[Stored data entries]
-------

(** C3: the month lists of the three seasons partition 1..12: together
    they are a rearrangement of 1..12, so each month lies in exactly one
    season, the one the lookup loop returns; hence every generated record
    has a month in 1..12 and, as its season, the non-empty name of the one
    season holding that month. *)
Theorem seasonMonths_partition :
  map fst seasonMonths = seasons
  /\ Permutation (concat (map snd seasonMonths))
       [1; 2; 3; 4; 5; 6; 7; 8; 9; 10; 11; 12]
  /\ (forall m, 1 <= m <= 12 ->
        exists s, seasonsOfMonth m = [s] /\ In s seasons
                  /\ seasonOf seasonMonths m = s /\ s <> EmptyString)
  /\ (forall LocalTZA random size recs,
        generateSampleDataOf LocalTZA random size = Ok recs ->
        Forall (fun r => 1 <= month r <= 12
                         /\ seasonsOfMonth (month r) = [season r]
                         /\ In (season r) seasons
                         /\ season r <> EmptyString) recs).
Proof.
  split; [reflexivity|]. split.
  - cbn.
    apply Permutation_sym.
    change [1; 2; 3; 4; 5; 6; 7; 8; 9; 10; 11; 12]
      with ([1; 2] ++ [3; 4; 5; 6; 7; 8; 9] ++ [10; 11; 12]).
    change [10; 11; 12; 1; 2; 3; 4; 5; 6; 7; 8; 9]
      with ([10; 11; 12] ++ [1; 2] ++ [3; 4; 5; 6; 7; 8; 9]).
    rewrite (app_assoc [1; 2]). apply Permutation_app_comm.
  - split.
    + intros m Hm. exists (seasonOf seasonMonths m).
      pose proof (seasonOf_in_seasons m Hm) as [Hin Hne].
      repeat split; auto using seasonsOfMonth_single.
    + intros LocalTZA random size recs Hgen.
      apply Forall_lookup_2. intros k r Hk.
      destruct (generateSampleDataOf_lookup _ _ _ _ Hgen) as [_ Hrecs].
      destruct (Hrecs k r Hk) as [pos' Hit].
      destruct (iteration_Ok _ _ _ _ _ _ Hit) as (_ & _ & Hmonth & Hseason & _).
      assert (Hm : 1 <= month r <= 12).
      { rewrite Hmonth.
        pose proof (DateFacts.MonthFromTime_range
                      (Date.LocalTime LocalTZA (timestamp r))). lia. }
      pose proof (seasonOf_in_seasons _ Hm) as [Hin Hne].
      rewrite Hseason.
      repeat split; auto using seasonsOfMonth_single; lia.
Qed.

-------

Begin with the line that contains "pose proof (seasonOf_in_seasons _" and end with the last line of the records; set down every line in that span exactly, and nothing else.

• **Expected answer**:
      pose proof (seasonOf_in_seasons _ Hm) as [Hin Hne].
      rewrite Hseason.
      repeat split; auto using seasonsOfMonth_single; lia.
Qed.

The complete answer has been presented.